(EXERCISE DETAILS): Your answer should consist of the lines below that hold the word "taken".

(LISTED RECORDS):
Definition extract_previous_and_next (elements : list string)
  : option (list string * list string) :=
  st ← for_range (length elements) (scan_step elements) scan_init;
  Some (prev_tokens st, next_tokens st).

(** ** Affix analyser *)

(** The four per-lemma variables of [get_affixal_and_base_features]. *)
Record affix_features : Type := AffixFeatures {
  has_affix_val : value;
  affix_val : string;
  base_is_word_val : value;
  base_val : string
}.

Global Instance affix_features_eq_dec : EqDecision affix_features.
Proof. solve_decision. Defined.

(** The assignments made when a candidate base is long enough. *)
Definition commit (affix base_lemma : string) (vocab : gset string)
                  (st : affix_features) : affix_features :=
  let st := {| has_affix_val := VInt 1; affix_val := affix;
               base_is_word_val := base_is_word_val st;
               base_val := base_val st |} in
  if bool_decide (base_lemma ∈ vocab)
  then {| has_affix_val := has_affix_val st; affix_val := affix_val st;
          base_is_word_val := VInt 1; base_val := base_lemma |}
  else st.

(** [for suffix in neg_suffix: ...]; returning without the recursive call is
    the [break]. *)
Fixpoint suffix_loop (lemma : string) (vocab : gset string)
         (neg_suffix : list string) (st : affix_features) : affix_features :=
  match neg_suffix with
  | [] => st
  | suffix :: rest =>
      if Py.endswith lemma suffix then
        let base_lemma := Py.replace lemma suffix "" None in
        if (2 <? Py.len base_lemma)%nat
        then commit suffix base_lemma vocab st
        else suffix_loop lemma vocab rest st
      else suffix_loop lemma vocab rest st
  end.

(** [for prefix in neg_prefix: ...] *)
Fixpoint prefix_loop (lemma : string) (vocab : gset string)
         (neg_prefix : list string) (st : affix_features) : affix_features :=
  match neg_prefix with
  | [] => st
  | prefix :: rest =>
      if Py.startswith lemma prefix then
        let base_lemma := Py.replace lemma prefix "" (Some 1) in
        if (3 <? Py.len base_lemma)%nat
        then commit prefix base_lemma vocab st
        else prefix_loop lemma vocab rest st
      else prefix_loop lemma vocab rest st
  end.

(** The body of the loop over [lemmas]: the four values appended for one
    lemma. *)
Definition affix_features_of (lemma : string) (neg_prefix neg_suffix : list string)
           (vocab : gset string) : affix_features :=
  match lemma with
  | EmptyString =>
      {| has_affix_val := VStr ""; affix_val := "";
         base_is_word_val := VStr ""; base_val := "" |}
  | String _ _ =>
      let st := {| has_affix_val := VInt 0; affix_val := "";
                   base_is_word_val := VInt 0; base_val := "" |} in
      let st := suffix_loop lemma vocab neg_suffix st in
      if negb (truthy (has_affix_val st))
      then prefix_loop lemma vocab neg_prefix st
      else st
  end.

(** [get_affixal_and_base_features]: the four result lists, each extended by
    one value per lemma. *)
Definition get_affixal_and_base_features (lemmas : list string)
           (neg_prefix neg_suffix : list string) (vocab : gset string)
  : list value * list string * list value * list string :=
  foldl (fun '(has_affix, affix, base_is_word, base) lemma =>
           let f := affix_features_of lemma neg_prefix neg_suffix vocab in
           (has_affix ++ [has_affix_val f], affix ++ [affix_val f],
            base_is_word ++ [base_is_word_val f], base ++ [base_val f]))
        ([], [], [], []) lemmas.

(** ** Feature table *)

(** A row of the table read from the input file, columns 0 to 6. *)
Record input_row : Type := InputRow {
  in_book : string;
  in_sent_num : string;
  in_token_num : string;
  in_token : string;
  in_lemma : string;
  in_pos_tag : string;
  in_label : string
}.

(** A row of [features_df], fields in the order of [feature_names]. *)
Record feature_row : Type := FeatureRow {
  book : string;
  sent_num : string;
  token_num : string;
  token : string;
  lemma : string;
  pos_tag : string;
  pos_category : string;
  prev_token : string;
  next_token : string;
  prev_lemma : string;
  next_lemma : string;
  has_affix : value;
  affix : string;
  base_is_word : value;
  base : string;
  gold_label : string
}.

(** The columns of [features_dict], in the order of [feature_names]. *)
Record features_dict : Type := FeaturesDict {
  d_book : list string;
  d_sent_num : list string;
  d_token_num : list string;
  d_token : list string;
  d_lemma : list string;
  d_pos_tag : list string;
  d_pos_category : list string;
  d_prev_token : list string;
  d_next_token : list string;
  d_prev_lemma : list string;
  d_next_lemma : list string;
  d_has_affix : list value;
  d_affix : list string;
  d_base_is_word : list value;
  d_base : list string;
  d_gold_label : list string
}.

(** Row [i] of the frame built from the columns. *)
Definition frame_row (d : features_dict) (i : nat) : feature_row :=
  {| book := nth i (d_book d) "";
     sent_num := nth i (d_sent_num d) "";
     token_num := nth i (d_token_num d) "";
     token := nth i (d_token d) "";
     lemma := nth i (d_lemma d) "";
     pos_tag := nth i (d_pos_tag d) "";
     pos_category := nth i (d_pos_category d) "";
     prev_token := nth i (d_prev_token d) "";
     next_token := nth i (d_next_token d) "";
     prev_lemma := nth i (d_prev_lemma d) "";
     next_lemma := nth i (d_next_lemma d) "";
     has_affix := nth i (d_has_affix d) (VStr "");
     affix := nth i (d_affix d) "";
     base_is_word := nth i (d_base_is_word d) (VStr "");
     base := nth i (d_base d) "";
     gold_label := nth i (d_gold_label d) "" |}.

(** [pd.DataFrame(features_dict, columns=feature_names)]: the index is that
    of the columns taken from the input frame; a list column of another
    length is a [ValueError]. *)
Definition data_frame (d : features_dict) : option (list feature_row) :=
  let n := length (d_book d) in
  if forallb (λ m, m =? n)%nat
       [length (d_sent_num d); length (d_token_num d); length (d_token d);
        length (d_lemma d); length (d_pos_tag d);
        length (d_pos_category d);
        length (d_prev_token d); length (d_next_token d);
        length (d_prev_lemma d); length (d_next_lemma d);
        length (d_has_affix d); length (d_affix d);
        length (d_base_is_word d); length (d_base d);
        length (d_gold_label d)]
  then Some (frame_row d <$> seq 0 n)
  else None.

(** [write_features], from the frame parsed out of the input file to the
    frame handed to [to_csv]. *)
Definition write_features (input_data : list input_row)
           (neg_prefix neg_suffix : list string) (vocab : gset string)
  : option (list feature_row) :=
  let books := in_book <$> input_data in
  let sent_num := in_sent_num <$> input_data in
  let token_num := in_token_num <$> input_data in
  let tokens := Py.lower <$> (in_token <$> input_data) in
  let lemmas := Py.lower <$> (in_lemma <$> input_data) in
  let pos_tags := in_pos_tag <$> input_data in
  let labels := in_label <$> input_data in
  '(prev_tokens, next_tokens) ← extract_previous_and_next tokens;
  let pos_category := generate_pos_category pos_tags in
  '(prev_lemmas, next_lemmas) ← extract_previous_and_next lemmas;
  let '(has_affix, affix, base_is_word, base) :=
    get_affixal_and_base_features lemmas neg_prefix neg_suffix vocab in
  features_df ←
    data_frame
      {| d_book := books; d_sent_num := sent_num; d_token_num := token_num;
         d_token := tokens; d_lemma := lemmas; d_pos_tag := pos_tags;
         d_pos_category := pos_category;
         d_prev_token := prev_tokens; d_next_token := next_tokens;
         d_prev_lemma := prev_lemmas; d_next_lemma := next_lemmas;
         d_has_affix := has_affix; d_affix := affix;
         d_base_is_word := base_is_word; d_base := base;
         d_gold_label := labels |};
  Some (filter (λ r, book r ≠ "") features_df).

(** The sets built in [main], in one iteration order. *)
Definition neg_prefix_main : list string :=
  ["dis"; "im"; "in"; "ir"; "un"; "non"].
Definition neg_suffix_main : list string := ["less"; "lessness"; "lessly"].

(** ** Vocabulary used in the statements *)

(** The values every non-empty lemma starts from. *)
Definition no_affix : affix_features :=
  {| has_affix_val := VInt 0; affix_val := "";
     base_is_word_val := VInt 0; base_val := "" |}.

(** The two tests a suffix has to pass to be committed by [suffix_loop]. *)
Definition qualifies_suffix (lemma suffix : string) : bool :=
  Py.endswith lemma suffix
  && (2 <? Py.len (Py.replace lemma suffix "" None))%nat.

(** The two tests a prefix has to pass to be committed by [prefix_loop]. *)
Definition qualifies_prefix (lemma prefix : string) : bool :=
  Py.startswith lemma prefix
  && (3 <? Py.len (Py.replace lemma prefix "" (Some 1)))%nat.

(** The stem in the words of the specification, not taken from the code:
    the lemma without its last [len suffix] characters, that is, with the
    one trailing occurrence of the suffix removed. *)
Definition spec_trailing_stem (lemma suffix : string) : string :=
  String.substring 0 (Py.len lemma - Py.len suffix) lemma.


(** The reading of the prefix pass under which the scan ends at the first
    prefix the lemma starts with: what comes later in the set has no
    influence on the result. *)
Definition first_startswith_match_only (lemma : string) (vocab : gset string)
           (before : list string) (prefix : string) (later : list string)
  : Prop :=
  Forall (λ x, Py.startswith lemma x = false) before →
  Py.startswith lemma prefix = true →
  prefix_loop lemma vocab (before ++ prefix :: later) no_affix
  = prefix_loop lemma vocab (before ++ [prefix]) no_affix.

(** The number of rows of the input frame whose book field is empty. *)
Definition blank_rows (input_data : list input_row) : nat :=
  length (filter (λ r, in_book r = "") input_data).

(** An input row with its token and its lemma in lower case. *)
Definition lowercased (r : input_row) : input_row :=
  {| in_book := in_book r; in_sent_num := in_sent_num r;
     in_token_num := in_token_num r;
     in_token := Py.lower (in_token r); in_lemma := Py.lower (in_lemma r);
     in_pos_tag := in_pos_tag r; in_label := in_label r |}.

(** Row [i] of [features_df] written out from the input row [r] at that
    position, the four neighbour columns computed by
    [extract_previous_and_next] and the sets given to the affix analyser. *)
Definition feature_row_at
           (prev_tokens next_tokens prev_lemmas next_lemmas : list string)
           (neg_prefix neg_suffix : list string) (vocab : gset string)
           (i : nat) (r : input_row) : feature_row :=
  let f :=
    affix_features_of (Py.lower (in_lemma r)) neg_prefix neg_suffix vocab in
  {| book := in_book r;
     sent_num := in_sent_num r;
     token_num := in_token_num r;
     token := Py.lower (in_token r);
     lemma := Py.lower (in_lemma r);
     pos_tag := in_pos_tag r;
     pos_category := pos_category_of (in_pos_tag r);
     prev_token := nth i prev_tokens "";
     next_token := nth i next_tokens "";
     prev_lemma := nth i prev_lemmas "";
     next_lemma := nth i next_lemmas "";
     has_affix := has_affix_val f;
     affix := affix_val f;
     base_is_word := base_is_word_val f;
     base := base_val f;
     gold_label := in_label r |}.

(** After [k] iterations the position is [k], both output lists hold [k]
    items and the flag [bos_previous] is down again. *)
Definition scan_inv (k : nat) (st : scan_state) : Prop :=
  position_index st = Z.of_nat k
  ∧ length (prev_tokens st) = k
  ∧ length (next_tokens st) = k
  ∧ bos_previous st = false.

(** The previous value a row gets when it is processed: "bos" for the first
    row and after an empty element, the preceding element otherwise. *)
Definition raw_previous (elements : list string) (j : nat) : string :=
  match j with
  | O => "bos"
  | S i =>
      match elements !! i with
      | Some e => if String.eqb e "" then "bos" else e
      | None => "bos"
      end
  end.

(** The previous value of row [j] once [k] rows have been processed: the
    value of an empty row is cleared as soon as the row after it has been
    processed. *)
Definition previous_value (elements : list string) (k j : nat) : string :=
  if (S j <? k)%nat && bool_decide (elements !! j = Some "")
  then ""
  else raw_previous elements j.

(OUTPUT FOR THIS TASK):
    of the columns taken from the input frame; a list column of another
(** The stem in the words of the specification, not taken from the code:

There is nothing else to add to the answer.